_Task goal_
Search the records for the string "gmap", then copy each line where it appears.

START Supplied records

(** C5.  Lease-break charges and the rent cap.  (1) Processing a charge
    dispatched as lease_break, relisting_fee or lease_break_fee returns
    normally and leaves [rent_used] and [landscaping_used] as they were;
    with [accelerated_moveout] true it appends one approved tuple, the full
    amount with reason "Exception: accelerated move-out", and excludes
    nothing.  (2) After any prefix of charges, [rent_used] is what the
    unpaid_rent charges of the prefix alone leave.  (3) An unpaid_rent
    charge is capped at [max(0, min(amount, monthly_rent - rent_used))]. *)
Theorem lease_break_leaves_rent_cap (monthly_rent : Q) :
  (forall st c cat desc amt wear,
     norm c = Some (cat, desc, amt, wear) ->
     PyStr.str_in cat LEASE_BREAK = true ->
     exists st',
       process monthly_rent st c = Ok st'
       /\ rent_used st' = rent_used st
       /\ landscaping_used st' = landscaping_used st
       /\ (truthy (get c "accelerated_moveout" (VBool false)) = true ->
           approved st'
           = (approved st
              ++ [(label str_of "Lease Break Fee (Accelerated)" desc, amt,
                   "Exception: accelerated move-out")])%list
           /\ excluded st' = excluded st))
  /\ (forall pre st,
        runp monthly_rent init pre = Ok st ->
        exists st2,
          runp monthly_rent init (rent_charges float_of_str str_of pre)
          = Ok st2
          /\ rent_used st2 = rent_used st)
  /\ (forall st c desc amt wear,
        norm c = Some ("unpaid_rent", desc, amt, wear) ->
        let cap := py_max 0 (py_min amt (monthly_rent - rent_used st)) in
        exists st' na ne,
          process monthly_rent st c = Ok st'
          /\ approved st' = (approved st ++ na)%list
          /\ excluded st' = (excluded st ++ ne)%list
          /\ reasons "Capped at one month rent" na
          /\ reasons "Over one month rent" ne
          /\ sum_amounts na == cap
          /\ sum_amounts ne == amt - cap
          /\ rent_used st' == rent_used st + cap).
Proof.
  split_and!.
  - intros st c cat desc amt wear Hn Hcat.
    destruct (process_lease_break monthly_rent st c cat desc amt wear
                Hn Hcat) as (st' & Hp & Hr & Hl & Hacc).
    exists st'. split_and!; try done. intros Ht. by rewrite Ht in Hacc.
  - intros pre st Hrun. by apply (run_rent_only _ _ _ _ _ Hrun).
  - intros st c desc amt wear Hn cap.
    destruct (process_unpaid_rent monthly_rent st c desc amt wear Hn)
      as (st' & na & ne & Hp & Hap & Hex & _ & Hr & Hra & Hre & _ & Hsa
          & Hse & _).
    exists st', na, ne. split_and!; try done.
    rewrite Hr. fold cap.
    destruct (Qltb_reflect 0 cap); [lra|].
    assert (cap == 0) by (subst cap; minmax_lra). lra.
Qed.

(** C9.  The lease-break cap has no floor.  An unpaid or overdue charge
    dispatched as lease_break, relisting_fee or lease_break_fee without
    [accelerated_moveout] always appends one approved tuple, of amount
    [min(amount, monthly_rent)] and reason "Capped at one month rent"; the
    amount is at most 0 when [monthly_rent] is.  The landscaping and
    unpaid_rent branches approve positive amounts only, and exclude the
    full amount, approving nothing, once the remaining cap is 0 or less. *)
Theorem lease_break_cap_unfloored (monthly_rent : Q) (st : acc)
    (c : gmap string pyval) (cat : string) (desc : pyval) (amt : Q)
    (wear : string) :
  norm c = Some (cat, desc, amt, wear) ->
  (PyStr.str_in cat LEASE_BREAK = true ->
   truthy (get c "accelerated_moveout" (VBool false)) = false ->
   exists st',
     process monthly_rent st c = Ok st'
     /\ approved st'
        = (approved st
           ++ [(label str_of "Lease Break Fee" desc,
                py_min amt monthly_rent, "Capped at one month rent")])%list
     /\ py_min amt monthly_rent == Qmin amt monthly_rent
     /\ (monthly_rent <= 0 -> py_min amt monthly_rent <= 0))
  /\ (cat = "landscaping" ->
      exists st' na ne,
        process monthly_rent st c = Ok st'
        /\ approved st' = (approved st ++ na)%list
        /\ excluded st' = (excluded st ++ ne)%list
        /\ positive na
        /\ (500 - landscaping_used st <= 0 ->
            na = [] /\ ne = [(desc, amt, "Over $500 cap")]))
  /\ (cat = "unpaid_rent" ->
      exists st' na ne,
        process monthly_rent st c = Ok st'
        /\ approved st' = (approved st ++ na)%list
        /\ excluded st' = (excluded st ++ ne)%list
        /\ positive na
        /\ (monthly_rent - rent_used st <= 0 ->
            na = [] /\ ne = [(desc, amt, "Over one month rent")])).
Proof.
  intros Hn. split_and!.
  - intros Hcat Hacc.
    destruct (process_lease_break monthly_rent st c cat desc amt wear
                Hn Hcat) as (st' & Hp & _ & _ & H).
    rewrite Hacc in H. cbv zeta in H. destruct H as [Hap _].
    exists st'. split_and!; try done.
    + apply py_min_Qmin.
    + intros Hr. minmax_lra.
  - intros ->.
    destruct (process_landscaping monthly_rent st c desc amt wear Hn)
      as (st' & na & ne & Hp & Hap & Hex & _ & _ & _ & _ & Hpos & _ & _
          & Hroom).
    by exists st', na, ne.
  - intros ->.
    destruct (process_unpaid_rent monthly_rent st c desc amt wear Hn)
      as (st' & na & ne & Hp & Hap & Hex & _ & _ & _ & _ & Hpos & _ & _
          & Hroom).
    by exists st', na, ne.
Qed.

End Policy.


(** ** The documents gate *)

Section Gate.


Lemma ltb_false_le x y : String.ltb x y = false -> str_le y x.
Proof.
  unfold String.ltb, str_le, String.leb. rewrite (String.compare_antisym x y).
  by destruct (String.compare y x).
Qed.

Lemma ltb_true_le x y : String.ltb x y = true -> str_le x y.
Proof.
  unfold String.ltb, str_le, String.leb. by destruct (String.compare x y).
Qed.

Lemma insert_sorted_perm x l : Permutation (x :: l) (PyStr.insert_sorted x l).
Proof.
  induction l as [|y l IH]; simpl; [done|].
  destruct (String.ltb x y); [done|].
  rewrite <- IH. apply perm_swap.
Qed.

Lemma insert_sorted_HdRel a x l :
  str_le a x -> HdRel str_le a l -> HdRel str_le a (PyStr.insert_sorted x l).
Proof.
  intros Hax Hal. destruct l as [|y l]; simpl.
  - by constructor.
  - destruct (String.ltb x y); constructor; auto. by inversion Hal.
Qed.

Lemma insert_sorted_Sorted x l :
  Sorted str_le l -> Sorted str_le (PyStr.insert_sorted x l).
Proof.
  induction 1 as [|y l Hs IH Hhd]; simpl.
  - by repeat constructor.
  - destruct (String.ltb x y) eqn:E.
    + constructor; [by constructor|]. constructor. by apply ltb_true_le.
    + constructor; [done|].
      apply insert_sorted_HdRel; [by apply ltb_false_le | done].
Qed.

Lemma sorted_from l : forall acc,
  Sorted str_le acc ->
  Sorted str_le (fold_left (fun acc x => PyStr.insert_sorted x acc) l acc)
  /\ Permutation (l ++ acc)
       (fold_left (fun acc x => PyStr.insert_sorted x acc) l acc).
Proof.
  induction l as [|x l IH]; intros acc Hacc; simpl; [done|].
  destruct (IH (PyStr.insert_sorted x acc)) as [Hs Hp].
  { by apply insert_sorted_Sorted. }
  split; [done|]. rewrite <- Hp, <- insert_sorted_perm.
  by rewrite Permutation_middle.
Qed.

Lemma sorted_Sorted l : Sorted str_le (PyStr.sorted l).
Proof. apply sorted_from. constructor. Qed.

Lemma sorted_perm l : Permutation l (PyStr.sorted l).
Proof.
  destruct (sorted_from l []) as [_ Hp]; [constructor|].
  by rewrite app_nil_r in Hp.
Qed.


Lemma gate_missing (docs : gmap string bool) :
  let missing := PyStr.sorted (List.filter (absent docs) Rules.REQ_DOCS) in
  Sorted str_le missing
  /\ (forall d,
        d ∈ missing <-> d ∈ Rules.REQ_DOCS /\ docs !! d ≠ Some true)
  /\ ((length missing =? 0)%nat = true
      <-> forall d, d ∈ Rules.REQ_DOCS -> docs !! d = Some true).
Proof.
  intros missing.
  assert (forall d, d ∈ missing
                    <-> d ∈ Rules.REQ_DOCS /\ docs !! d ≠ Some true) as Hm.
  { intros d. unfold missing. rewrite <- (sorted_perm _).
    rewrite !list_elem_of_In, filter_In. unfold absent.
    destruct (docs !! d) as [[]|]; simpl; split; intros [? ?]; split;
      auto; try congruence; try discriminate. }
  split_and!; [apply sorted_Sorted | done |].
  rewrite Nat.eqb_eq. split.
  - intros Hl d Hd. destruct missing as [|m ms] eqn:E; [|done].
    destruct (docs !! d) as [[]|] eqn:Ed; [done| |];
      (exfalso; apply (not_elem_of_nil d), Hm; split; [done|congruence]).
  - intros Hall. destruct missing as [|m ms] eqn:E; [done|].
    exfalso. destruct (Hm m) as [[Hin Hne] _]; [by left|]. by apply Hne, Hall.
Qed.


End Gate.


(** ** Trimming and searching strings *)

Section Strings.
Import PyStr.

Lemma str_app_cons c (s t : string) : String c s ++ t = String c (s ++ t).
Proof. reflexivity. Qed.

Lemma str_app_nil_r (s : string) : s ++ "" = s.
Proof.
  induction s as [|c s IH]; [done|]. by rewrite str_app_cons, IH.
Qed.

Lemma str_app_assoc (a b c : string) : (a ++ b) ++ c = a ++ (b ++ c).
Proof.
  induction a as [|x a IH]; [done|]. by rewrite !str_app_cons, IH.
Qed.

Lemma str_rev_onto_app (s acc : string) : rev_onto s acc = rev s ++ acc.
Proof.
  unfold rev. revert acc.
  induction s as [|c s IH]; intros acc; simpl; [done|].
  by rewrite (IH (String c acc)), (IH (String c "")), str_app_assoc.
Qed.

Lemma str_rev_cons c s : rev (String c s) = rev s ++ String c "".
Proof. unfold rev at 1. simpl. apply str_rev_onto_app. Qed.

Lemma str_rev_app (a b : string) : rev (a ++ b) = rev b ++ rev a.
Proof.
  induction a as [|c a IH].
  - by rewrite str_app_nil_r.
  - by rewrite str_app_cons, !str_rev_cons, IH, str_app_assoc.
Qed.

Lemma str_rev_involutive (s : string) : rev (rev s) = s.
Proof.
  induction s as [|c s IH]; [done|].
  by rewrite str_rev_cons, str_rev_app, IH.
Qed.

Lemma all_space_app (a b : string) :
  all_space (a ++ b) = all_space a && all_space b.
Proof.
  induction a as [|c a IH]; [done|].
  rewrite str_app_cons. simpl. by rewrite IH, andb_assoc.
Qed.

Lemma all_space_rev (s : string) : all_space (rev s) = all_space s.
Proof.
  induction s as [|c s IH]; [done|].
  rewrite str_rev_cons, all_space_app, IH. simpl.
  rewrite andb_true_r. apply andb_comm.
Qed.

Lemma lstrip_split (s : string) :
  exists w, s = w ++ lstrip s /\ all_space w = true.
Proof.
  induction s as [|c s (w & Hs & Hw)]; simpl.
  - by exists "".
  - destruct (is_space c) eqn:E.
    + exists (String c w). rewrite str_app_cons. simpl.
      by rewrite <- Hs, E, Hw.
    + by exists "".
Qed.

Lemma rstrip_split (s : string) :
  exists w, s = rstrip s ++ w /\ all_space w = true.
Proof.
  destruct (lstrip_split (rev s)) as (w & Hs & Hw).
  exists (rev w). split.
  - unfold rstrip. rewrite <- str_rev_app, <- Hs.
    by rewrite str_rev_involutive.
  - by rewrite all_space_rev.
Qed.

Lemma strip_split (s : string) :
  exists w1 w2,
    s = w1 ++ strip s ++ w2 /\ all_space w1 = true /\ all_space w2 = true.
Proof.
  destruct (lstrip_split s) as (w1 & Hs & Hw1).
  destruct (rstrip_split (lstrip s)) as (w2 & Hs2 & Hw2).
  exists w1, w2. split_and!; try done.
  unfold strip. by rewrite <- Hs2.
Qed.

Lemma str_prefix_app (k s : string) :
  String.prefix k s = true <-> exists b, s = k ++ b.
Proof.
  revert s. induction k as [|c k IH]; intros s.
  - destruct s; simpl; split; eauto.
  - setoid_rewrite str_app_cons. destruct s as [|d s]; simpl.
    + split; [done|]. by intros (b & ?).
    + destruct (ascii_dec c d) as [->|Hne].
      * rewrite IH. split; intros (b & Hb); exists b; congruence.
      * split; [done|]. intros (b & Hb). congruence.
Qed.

END Supplied records

_Task solution_
    (c : gmap string pyval) (cat : string) (desc : pyval) (amt : Q)
Lemma gate_missing (docs : gmap string bool) :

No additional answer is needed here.